> Work item: Lines to return, exactly: from the line with "(** Modelled from the spec: [find]" to the line with "(** Modelled from the spec: the User" in the entries below, both included.

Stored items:

(** * The twitch.js client facade (src/client/Client.js)

    A shallow embedding of the [Client] class: option merging and
    validation, the constructor (token, channel store, sweep timer,
    session manager), the re-emission of events ([eventEmmiter]) and the
    periodic sweep of the message caches ([sweepMessages]).

    JavaScript values are an inductive type; numbers are the integers
    (seconds, counts, millisecond timestamps) plus NaN.  An object is the
    list of its own properties in enumeration order.  Exceptions are a
    [Throw] result, and calls to the logger, the timers and the other
    collaborators are recorded in a trace of effects.  Where the engine
    raises the TypeError (a property of undefined, a call of something that
    is not a function) the message is the engine's and only indicative. *)

From Stdlib Require Import ZArith List String Ascii Bool Lia.
Import ListNotations.
Open Scope string_scope.
Open Scope list_scope.
Open Scope Z_scope.

(** ** JavaScript values, strings and objects *)

Module Js.

Inductive JsVal : Type :=
| JUndefined
| JNull
| JBool (b : bool)
| JNum (n : Z)
| JNaN
| JStr (s : string)
| JArr (l : list string)   (* an Array of strings (room names, event names) *)
| JObj (lengthPositive : bool).
  (* any other object; all that the client reads of one, besides its type
     and truthiness, is whether its [length] is greater than 0 *)

(** ToBoolean. *)
Definition truthy (v : JsVal) : bool :=
  match v with
  | JUndefined | JNull | JNaN => false
  | JBool b => b
  | JNum n => negb (n =? 0)
  | JStr s => negb (String.eqb s "")
  | JArr _ | JObj _ => true
  end.

Definition typeof (v : JsVal) : string :=
  match v with
  | JUndefined => "undefined"
  | JNull | JArr _ | JObj _ => "object"
  | JBool _ => "boolean"
  | JNum _ | JNaN => "number"
  | JStr _ => "string"
  end.

(** [isNaN v] for a [v] of type number: every use in the source is the
    right operand of [typeof v !== 'number' || isNaN(v)]. *)
Definition isNaN (v : JsVal) : bool :=
  match v with JNaN => true | _ => false end.

(** [v instanceof Array]. *)
Definition instanceofArray (v : JsVal) : bool :=
  match v with JArr _ => true | _ => false end.

(** [v.length > 0]: strings and arrays have a length, another object may
    have one; on a number or a boolean the property is undefined and the
    comparison is false (the test is not reached on undefined or null). *)
Definition length_gt0 (v : JsVal) : bool :=
  match v with
  | JStr s => 0 <? Z.of_nat (String.length s)
  | JArr l => 0 <? Z.of_nat (List.length l)
  | JObj lengthPositive => lengthPositive
  | _ => false
  end.

(** [s.indexOf(c)]: position of the first [c], or -1. *)
Fixpoint indexOf_from (c : ascii) (s : string) (i : Z) : Z :=
  match s with
  | EmptyString => -1
  | String a s' => if Ascii.eqb a c then i else indexOf_from c s' (i + 1)
  end.

Definition indexOf (c : ascii) (s : string) : Z := indexOf_from c s 0.

(** Whether a character occurs in a string. *)
Fixpoint occurs (c : ascii) (s : string) : bool :=
  match s with
  | EmptyString => false
  | String a s' => Ascii.eqb a c || occurs c s'
  end.

(** [s.slice(b, e)]: a negative index counts from the end, both are
    clamped to the string. *)
Definition slice (s : string) (b e : Z) : string :=
  let len := Z.of_nat (String.length s) in
  let from := if b <? 0 then Z.max (len + b) 0 else Z.min b len in
  let to := if e <? 0 then Z.max (len + e) 0 else Z.min e len in
  substring (Z.to_nat from) (Z.to_nat (to - from)) s.

(** An object: its own properties, in enumeration order. *)
Definition Obj : Type := list (string * JsVal).

Fixpoint lookup {V : Type} (o : list (string * V)) (k : string) : option V :=
  match o with
  | [] => None
  | (k', v) :: o' => if String.eqb k' k then Some v else lookup o' k
  end.

(** [o[k]]/[o.k]: an absent property reads as undefined. *)
Definition getProp (o : Obj) (k : string) : JsVal :=
  match lookup o k with Some v => v | None => JUndefined end.

(** [{}.hasOwnProperty.call(o, k)], also [k in o] for a plain object. *)
Definition hasOwn {V : Type} (o : list (string * V)) (k : string) : bool :=
  match lookup o k with Some _ => true | None => false end.

(** [Object.keys(o)]. *)
Definition keys {V : Type} (o : list (string * V)) : list string := map fst o.

(** [a.includes(k)] on an array of strings. *)
Definition includes (a : list string) (k : string) : bool :=
  existsb (String.eqb k) a.

End Js.
Import Js.

(** ** The collection utility and the structures

    [utils] (collection, logger, constants, Util) and [structures/channels]
    are not part of the sources at hand; what the client uses of them is
    modelled here. *)

Module Collection.

(** Modelled from the spec: the collection utility is missing (utils is not
    under src/); it is the generic ordered key-value collection of the spec,
    a Map with helpers: keys are unique and entries keep insertion order. *)
Definition t (V : Type) : Type := list (string * V).

Definition empty {V : Type} : t V := [].

(** Modelled from the spec: [get] of the missing collection, the keyed
    lookup of the ordered mapping; an absent key gives undefined ([None]). *)
Definition get {V : Type} (c : t V) (k : string) : option V := lookup c k.

(** Modelled from the spec: [set] of the missing collection; an existing key
    keeps its place and takes the new value, a new key goes last. *)
Fixpoint set {V : Type} (c : t V) (k : string) (v : V) : t V :=
  match c with
  | [] => [(k, v)]
  | (k', v') :: c' =>
      if String.eqb k' k then (k', v) :: c' else (k', v') :: set c' k v
  end.

(** Modelled from the spec: [values] of the missing collection, the entries'
    values in order. *)
Definition values {V : Type} (c : t V) : list V := map snd c.

(** Modelled from the spec: [find] of the missing collection, the first value
    in order that satisfies the predicate, undefined ([None]) if none does. *)
Definition find {V : Type} (fn : V -> bool) (c : t V) : option V :=
  List.find fn (values c).

(** Modelled from the spec: [sweep] of the missing collection (Message Cache
    sweep: a single pass over all entries; removes and counts those matching
    the predicate; returns the count).  The result is the count and the
    entries that stay. *)
Fixpoint sweep {V : Type} (fn : V -> bool) (c : t V) : Z * t V :=
  match c with
  | [] => (0, [])
  | (k, v) :: c' =>
      let (n, kept) := sweep fn c' in
      if fn v then (n + 1, kept) else (n, (k, v) :: kept)
  end.

End Collection.

(** Modelled from the spec: the Message structure is missing; the spec gives
    a message an id, content, a creation timestamp and an optional edit
    timestamp (milliseconds, as [Date.now()]). *)
Record Message : Type := mkMessage {
  message_id : string;
  message_content : string;
  createdTimestamp : Z;
  editedTimestamp : option Z
}.

(** Modelled from the spec: the User structure is missing; a user has an
    identifier, the lowercase login name. *)
Record User : Type := mkUser {
  user_id : string
}.

(** Modelled from the spec: the channel structure (structures/channels) is
    missing; a Room has its normalized identifier, the mapping from user
    identifier to User and a Message Cache.  [messages] is [None] when the
    property is falsy, which [sweepMessages] tests. *)
Record Channel : Type := mkChannel {
  name : string;
  users : Collection.t User;
  messages : option (Collection.t Message)
}.

(** Modelled from the spec: [new channel(client, { channel: channelName })]
    of the missing structure; the room is created under the identifier it
    is given, with no users and an empty cache. *)
Definition newChannel (channelName : string) : Channel :=
  {| name := channelName;
     users := Collection.empty;
     messages := Some Collection.empty |}.

(** A parsed protocol line, as the session manager hands it to
    [eventEmmiter]: [tags.id], [prefix], [params] are what the client reads. *)
Record Frame : Type := mkFrame {
  tags : list (string * string);
  prefix : string;
  command : string;
  params : list string
}.

(** The object literal built for the 'message' event.  [reply] is a closure
    over [args[0].tags.id] and [args[0].params[0]]; the record keeps the two
    values it is bound to. *)
Record ResponseMessage : Type := mkResponseMessage {
  content : string;
  reply_id : option string;
  reply_channel : option string;
  id : option string;
  channel : option Channel;
  author : option User
}.

(** [responseMessage.toString()]: [return this.content]. *)
Definition toString (m : ResponseMessage) : string := content m.

(** An argument of [eventEmmiter]: a frame or a plain value. *)
Inductive Arg : Type :=
| AFrame (f : Frame)
| AVal (v : JsVal).

(** ** Outcomes and effects *)

Inductive Error : Type :=
| TypeError (msg : string)
| UnhandledError (args : list Arg).
  (* the Error ('Unhandled error.') that Node's [emit] throws for the event
     'error' when no listener of 'error' is registered *)

Inductive Result (A : Type) : Type :=
| Ok (a : A)
| Throw (e : Error).
Arguments Ok {A} a.
Arguments Throw {A} e.

(** What the client does to its collaborators, in program order. *)
Inductive Effect : Type :=
| LoggerCreated (debug : JsVal)            (* new LoggerC({debug}) *)
| LogDebug (msg : string)                  (* logger.debug *)
| LogWarn (msg : string)                   (* logger.warn *)
| LogFatal (msg : string)                  (* logger.fatal *)
| LogSwept (messages lifetime channels : Z) (* logger.debug of the sweep summary *)
| AutoEndLogActivate                       (* autoEndLog.activate() *)
| SetInterval (ms : Z)                     (* setInterval(sweepMessages, ms) *)
| SleeptCreated                            (* new SLEEPTManager(this) *)
| EmitMessage (m : ResponseMessage)        (* this.emit('message', responseMessage) *)
| EmitReady (a b : option Arg)             (* this.emit('ready', args[0], args[1]) *)
| EmitOther (event : string) (args : list Arg). (* this.emit(event, args) *)

(** A computation: the effects so far and a value or an exception. *)
Definition M (A : Type) : Type := (list Effect * Result A)%type.

Definition ret {A} (a : A) : M A := ([], Ok a).

Definition bind {A B} (m : M A) (k : A -> M B) : M B :=
  match m with
  | (t, Ok a) => let (t', r) := k a in (t ++ t', r)
  | (t, Throw e) => (t, Throw e)
  end.

Definition tell (e : Effect) : M unit := ([e], Ok tt).
Definition throw {A} (e : Error) : M A := ([], Throw e).

Notation "x <- m ;; k" := (bind m (fun x => k))
  (at level 61, m at next level, right associativity).
Notation "m ;; k" := (bind m (fun _ => k))
  (at level 61, right associativity).

(** [if (b) body] for a body that only acts. *)
Definition when_ (b : bool) (body : M unit) : M unit :=
  if b then body else ret tt.

(** [a.forEach(f)]. *)
Fixpoint forEach {A} (a : list A) (f : A -> M unit) : M unit :=
  match a with
  | [] => ret tt
  | x :: a' => f x ;; forEach a' f
  end.

(** Lifting a plain result into a computation without effects. *)
Definition lift {A} (r : Result A) : M A := ([], r).

(** ** Options *)

(** [process.env]: names to string values. *)
Definition Env : Type := list (string * string).

(** Modelled from the spec: Util.mergeDefault is missing (utils is not under
    src/).  Configuration the caller does not provide is taken from the
    defaults: every default key the given object does not own is added to
    it, the keys it owns keep the caller's value.  The given object itself
    is filled in and returned, so after the call [options] and
    [this.options] are one object. *)
Fixpoint mergeDefault (def given : Obj) : Obj :=
  match def with
  | [] => given
  | (key, v) :: def' =>
      mergeDefault def' (if hasOwn given key then given else given ++ [(key, v)])
  end.

(** [typeof v !== 'number' || isNaN(v)] *)
Definition notANumber (v : JsVal) : bool :=
  negb (String.eqb (typeof v) "number") || isNaN v.

(** [v > 0] for a [v] that passed the test above. *)
Definition gt0 (v : JsVal) : bool :=
  match v with JNum n => 0 <? n | _ => false end.

Section Options.

(** constants.defaultOptions, which is not under src/: the table is a
    parameter of the validation and of the constructor. *)
Variable defaultOptions : Obj.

> Answer space:
(** Modelled from the spec: [find] of the missing collection, the first value
    in order that satisfies the predicate, undefined ([None]) if none does. *)
Definition find {V : Type} (fn : V -> bool) (c : t V) : option V :=
  List.find fn (values c).

(** Modelled from the spec: [sweep] of the missing collection (Message Cache
    sweep: a single pass over all entries; removes and counts those matching
    the predicate; returns the count).  The result is the count and the
    entries that stay. *)
Fixpoint sweep {V : Type} (fn : V -> bool) (c : t V) : Z * t V :=
  match c with
  | [] => (0, [])
  | (k, v) :: c' =>
      let (n, kept) := sweep fn c' in
      if fn v then (n + 1, kept) else (n, (k, v) :: kept)
  end.

End Collection.

(** Modelled from the spec: the Message structure is missing; the spec gives
    a message an id, content, a creation timestamp and an optional edit
    timestamp (milliseconds, as [Date.now()]). *)
Record Message : Type := mkMessage {
  message_id : string;
  message_content : string;
  createdTimestamp : Z;
  editedTimestamp : option Z
}.

(** Modelled from the spec: the User structure is missing; a user has an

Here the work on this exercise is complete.